= PROBLEM TO WORK ON =
A word-for-word restatement of all the records is the required answer.

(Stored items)
┌────────

(* ===== verification/BytesCursor.v ===== *)
(** * [scuffle-bytes-util]: [BytesCursorExt] (crates/bytes-util/src/bytes_cursor.rs)

    Zero-copy extraction of sub-slices from a [Cursor<Bytes>]. A [Bytes] is
    the byte string it denotes; [Bytes::slice] panics outside the buffer. *)

From stdpp Require Import base list numbers.
From Stdlib Require Import Strings.Byte.
From S2P Require Import Prelude Io.

Module BytesCursorExt.

Definition remaining (c : Cursor) : Z := Z.max 0 (blen (inner c) - Z.of_N (pos c)).

Definition set_position (p : Z) (c : Cursor) : Cursor := mkCursor (inner c) (Z.to_N p).

Definition extract_bytes (size : Z) : M Cursor ErrorKind (list byte) :=
  if size =? 0 then ret []
  else
    let* c := get in
    if remaining c <? size then throw UnexpectedEof
    else
      let position := Z.of_N (pos c) in
      let* bs := unwrap (slice position (position + size) (inner c)) in
      modify (set_position (position + size)) ;;;
      ret bs.

(** [unwrap_or_default]: an error becomes the empty [Bytes]. *)
Definition extract_remaining : M Cursor ErrorKind (list byte) := fun c =>
  match extract_bytes (remaining c) c with
  | (Err _, c') => (Ok [], c')
  | r => r
  end.

Lemma extract_bytes_at pre bs post size : size = blen bs ->
  extract_bytes size (at_pos pre (bs ++ post)) = (Ok bs, at_pos (pre ++ bs) post).
Proof.
  intros ->. unfold extract_bytes. destruct (Z.eqb_spec (blen bs) 0) as [H0|H0].
  { assert (bs = []) as -> by (unfold blen in H0; destruct bs; simpl in *; [done|lia]).
    by rewrite app_nil_r. }
  erewrite bind_ok; [|done]. unfold remaining, at_pos at 1 2; simpl.
  rewrite !blen_app, (proj2 (Z.ltb_ge _ _))
    by (pose proof (blen_nonneg post); unfold blen; lia).
  erewrite bind_ok; cycle 1.
  { unfold unwrap. erewrite slice_app; [reflexivity| |]; unfold blen; lia. }
  erewrite bind_ok; [|done]. unfold ret, set_position. do 2 f_equal.
  unfold at_pos; simpl. rewrite (assoc_L (++)), length_app. f_equal. unfold blen. lia.
Qed.

Lemma extract_bytes_eof pre post size : blen post < size ->
  extract_bytes size (at_pos pre post) = (Err UnexpectedEof, at_pos pre post).
Proof.
  intros Hl. pose proof (blen_nonneg post). unfold extract_bytes.
  rewrite (proj2 (Z.eqb_neq _ _)) by lia. erewrite bind_ok; [|done].
  unfold remaining, at_pos at 1 2; simpl.
  by rewrite blen_app, (proj2 (Z.ltb_lt _ _)) by (unfold blen in *; lia).
Qed.

Lemma remaining_rest c : remaining c = blen (cursor_rest c).
Proof. unfold remaining, cursor_rest, blen. rewrite length_drop. lia. Qed.

Lemma extract_bytes_rest c size : 0 < size <= remaining c ->
  extract_bytes size c =
    (Ok (take (Z.to_nat size) (cursor_rest c)), set_position (Z.of_N (pos c) + size) c).
Proof.
  intros Hs. assert ((pos c <= N.of_nat (length (inner c)))%N) as Hp
    by (unfold remaining, blen in Hs; lia).
  destruct (cursor_at c Hp) as (pre & post & ->).
  rewrite remaining_rest in Hs. rewrite cursor_rest_at in *.
  rewrite <-(take_drop (Z.to_nat size) post) at 1.
  rewrite extract_bytes_at by (unfold blen in *; rewrite length_take; lia). f_equal.
  unfold set_position, at_pos; simpl.
  rewrite <-(assoc_L (++)), take_drop, length_app, length_take. f_equal.
  unfold blen in *. lia.
Qed.

Lemma extract_remaining_at pre post :
  extract_remaining (at_pos pre post) = (Ok post, at_pos (pre ++ post) []).
Proof.
  unfold extract_remaining. rewrite remaining_rest, cursor_rest_at.
  rewrite <-(app_nil_r post) at 2. by rewrite extract_bytes_at.
Qed.

(** ** Properties *)

(** [extract_bytes(size)] is total: for every cursor, even one whose
    position is past the end of the buffer, it returns the next [size] bytes
    and advances by [size] when they exist, returns the empty slice without
    moving for size zero, and otherwise fails with [UnexpectedEof] without
    moving (the slice it takes is always inside the buffer); and
    [extract_remaining] returns exactly the unread bytes and leaves none. *)
Theorem extract_bytes_total (c : Cursor) (size : Z) (Hs : 0 <= size) :
  extract_bytes size c =
    (if size =? 0 then (Ok [], c)
     else if size <=? blen (cursor_rest c)
     then (Ok (take (Z.to_nat size) (cursor_rest c)), set_position (Z.of_N (pos c) + size) c)
     else (Err UnexpectedEof, c)) /\
  exists c', extract_remaining c = (Ok (cursor_rest c), c') /\ cursor_rest c' = [].
Proof.
  assert (forall n, 0 < n -> extract_bytes n c =
    if n <=? blen (cursor_rest c)
    then (Ok (take (Z.to_nat n) (cursor_rest c)), set_position (Z.of_N (pos c) + n) c)
    else (Err UnexpectedEof, c)) as Hpos.
  { intros n Hn. destruct (Z.leb_spec n (blen (cursor_rest c))).
    - apply extract_bytes_rest. rewrite remaining_rest. lia.
    - unfold extract_bytes. rewrite (proj2 (Z.eqb_neq n 0)) by lia.
      erewrite bind_ok; [|done]. rewrite remaining_rest.
      by rewrite (proj2 (Z.ltb_lt _ _)) by lia. }
  split.
  - destruct (Z.eqb_spec size 0) as [->|]; [done|]. apply Hpos. lia.
  - unfold extract_remaining. rewrite remaining_rest.
    pose proof (blen_nonneg (cursor_rest c)) as Hnn.
    destruct (Z.eqb_spec (blen (cursor_rest c)) 0) as [H0|H0].
    + exists c. rewrite H0. unfold extract_bytes. simpl.
      assert (cursor_rest c = []) as -> by (unfold blen in H0; by destruct (cursor_rest c)).
      done.
    + rewrite Hpos, Z.leb_refl by lia. eexists. split.
      * do 2 f_equal. apply take_ge. unfold blen. lia.
      * rewrite <-remaining_rest in *. unfold remaining in *.
        unfold cursor_rest, set_position; simpl. apply drop_ge. unfold blen in *. lia.
Qed.

Lemma extract_bytes_total_witness :
  extract_bytes 2 (mkCursor [x01; x02; x03; x04] 1) = (Ok [x02; x03], mkCursor [x01; x02; x03; x04] 3)
  /\ extract_bytes 1 (mkCursor [x01; x02] 10) = (Err UnexpectedEof, mkCursor [x01; x02] 10).
Proof.
  split.
  - exact (proj1 (extract_bytes_total (mkCursor [x01; x02; x03; x04] 1) 2 ltac:(lia))).
  - exact (proj1 (extract_bytes_total (mkCursor [x01; x02] 10) 1 ltac:(lia))).
Defined.

End BytesCursorExt.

└────────

= RESPONSE =
(* ===== verification/BytesCursor.v ===== *)
(** * [scuffle-bytes-util]: [BytesCursorExt] (crates/bytes-util/src/bytes_cursor.rs)

    Zero-copy extraction of sub-slices from a [Cursor<Bytes>]. A [Bytes] is
    the byte string it denotes; [Bytes::slice] panics outside the buffer. *)

From stdpp Require Import base list numbers.
From Stdlib Require Import Strings.Byte.
From S2P Require Import Prelude Io.

Module BytesCursorExt.

Definition remaining (c : Cursor) : Z := Z.max 0 (blen (inner c) - Z.of_N (pos c)).

Definition set_position (p : Z) (c : Cursor) : Cursor := mkCursor (inner c) (Z.to_N p).

Definition extract_bytes (size : Z) : M Cursor ErrorKind (list byte) :=
  if size =? 0 then ret []
  else
    let* c := get in
    if remaining c <? size then throw UnexpectedEof
    else
      let position := Z.of_N (pos c) in
      let* bs := unwrap (slice position (position + size) (inner c)) in
      modify (set_position (position + size)) ;;;
      ret bs.

(** [unwrap_or_default]: an error becomes the empty [Bytes]. *)
Definition extract_remaining : M Cursor ErrorKind (list byte) := fun c =>
  match extract_bytes (remaining c) c with
  | (Err _, c') => (Ok [], c')
  | r => r
  end.

Lemma extract_bytes_at pre bs post size : size = blen bs ->
  extract_bytes size (at_pos pre (bs ++ post)) = (Ok bs, at_pos (pre ++ bs) post).
Proof.
  intros ->. unfold extract_bytes. destruct (Z.eqb_spec (blen bs) 0) as [H0|H0].
  { assert (bs = []) as -> by (unfold blen in H0; destruct bs; simpl in *; [done|lia]).
    by rewrite app_nil_r. }
  erewrite bind_ok; [|done]. unfold remaining, at_pos at 1 2; simpl.
  rewrite !blen_app, (proj2 (Z.ltb_ge _ _))
    by (pose proof (blen_nonneg post); unfold blen; lia).
  erewrite bind_ok; cycle 1.
  { unfold unwrap. erewrite slice_app; [reflexivity| |]; unfold blen; lia. }
  erewrite bind_ok; [|done]. unfold ret, set_position. do 2 f_equal.
  unfold at_pos; simpl. rewrite (assoc_L (++)), length_app. f_equal. unfold blen. lia.
Qed.

Lemma extract_bytes_eof pre post size : blen post < size ->
  extract_bytes size (at_pos pre post) = (Err UnexpectedEof, at_pos pre post).
Proof.
  intros Hl. pose proof (blen_nonneg post). unfold extract_bytes.
  rewrite (proj2 (Z.eqb_neq _ _)) by lia. erewrite bind_ok; [|done].
  unfold remaining, at_pos at 1 2; simpl.
  by rewrite blen_app, (proj2 (Z.ltb_lt _ _)) by (unfold blen in *; lia).
Qed.

Lemma remaining_rest c : remaining c = blen (cursor_rest c).
Proof. unfold remaining, cursor_rest, blen. rewrite length_drop. lia. Qed.

Lemma extract_bytes_rest c size : 0 < size <= remaining c ->
  extract_bytes size c =
    (Ok (take (Z.to_nat size) (cursor_rest c)), set_position (Z.of_N (pos c) + size) c).
Proof.
  intros Hs. assert ((pos c <= N.of_nat (length (inner c)))%N) as Hp
    by (unfold remaining, blen in Hs; lia).
  destruct (cursor_at c Hp) as (pre & post & ->).
  rewrite remaining_rest in Hs. rewrite cursor_rest_at in *.
  rewrite <-(take_drop (Z.to_nat size) post) at 1.
  rewrite extract_bytes_at by (unfold blen in *; rewrite length_take; lia). f_equal.
  unfold set_position, at_pos; simpl.
  rewrite <-(assoc_L (++)), take_drop, length_app, length_take. f_equal.
  unfold blen in *. lia.
Qed.

Lemma extract_remaining_at pre post :
  extract_remaining (at_pos pre post) = (Ok post, at_pos (pre ++ post) []).
Proof.
  unfold extract_remaining. rewrite remaining_rest, cursor_rest_at.
  rewrite <-(app_nil_r post) at 2. by rewrite extract_bytes_at.
Qed.

(** ** Properties *)

(** [extract_bytes(size)] is total: for every cursor, even one whose
    position is past the end of the buffer, it returns the next [size] bytes
    and advances by [size] when they exist, returns the empty slice without
    moving for size zero, and otherwise fails with [UnexpectedEof] without
    moving (the slice it takes is always inside the buffer); and
    [extract_remaining] returns exactly the unread bytes and leaves none. *)
Theorem extract_bytes_total (c : Cursor) (size : Z) (Hs : 0 <= size) :
  extract_bytes size c =
    (if size =? 0 then (Ok [], c)
     else if size <=? blen (cursor_rest c)
     then (Ok (take (Z.to_nat size) (cursor_rest c)), set_position (Z.of_N (pos c) + size) c)
     else (Err UnexpectedEof, c)) /\
  exists c', extract_remaining c = (Ok (cursor_rest c), c') /\ cursor_rest c' = [].
Proof.
  assert (forall n, 0 < n -> extract_bytes n c =
    if n <=? blen (cursor_rest c)
    then (Ok (take (Z.to_nat n) (cursor_rest c)), set_position (Z.of_N (pos c) + n) c)
    else (Err UnexpectedEof, c)) as Hpos.
  { intros n Hn. destruct (Z.leb_spec n (blen (cursor_rest c))).
    - apply extract_bytes_rest. rewrite remaining_rest. lia.
    - unfold extract_bytes. rewrite (proj2 (Z.eqb_neq n 0)) by lia.
      erewrite bind_ok; [|done]. rewrite remaining_rest.
      by rewrite (proj2 (Z.ltb_lt _ _)) by lia. }
  split.
  - destruct (Z.eqb_spec size 0) as [->|]; [done|]. apply Hpos. lia.
  - unfold extract_remaining. rewrite remaining_rest.
    pose proof (blen_nonneg (cursor_rest c)) as Hnn.
    destruct (Z.eqb_spec (blen (cursor_rest c)) 0) as [H0|H0].
    + exists c. rewrite H0. unfold extract_bytes. simpl.
      assert (cursor_rest c = []) as -> by (unfold blen in H0; by destruct (cursor_rest c)).
      done.
    + rewrite Hpos, Z.leb_refl by lia. eexists. split.
      * do 2 f_equal. apply take_ge. unfold blen. lia.
      * rewrite <-remaining_rest in *. unfold remaining in *.
        unfold cursor_rest, set_position; simpl. apply drop_ge. unfold blen in *. lia.
Qed.

Lemma extract_bytes_total_witness :
  extract_bytes 2 (mkCursor [x01; x02; x03; x04] 1) = (Ok [x02; x03], mkCursor [x01; x02; x03; x04] 3)
  /\ extract_bytes 1 (mkCursor [x01; x02] 10) = (Err UnexpectedEof, mkCursor [x01; x02] 10).
Proof.
  split.
  - exact (proj1 (extract_bytes_total (mkCursor [x01; x02; x03; x04] 1) 2 ltac:(lia))).
  - exact (proj1 (extract_bytes_total (mkCursor [x01; x02] 10) 1 ltac:(lia))).
Defined.

End BytesCursorExt.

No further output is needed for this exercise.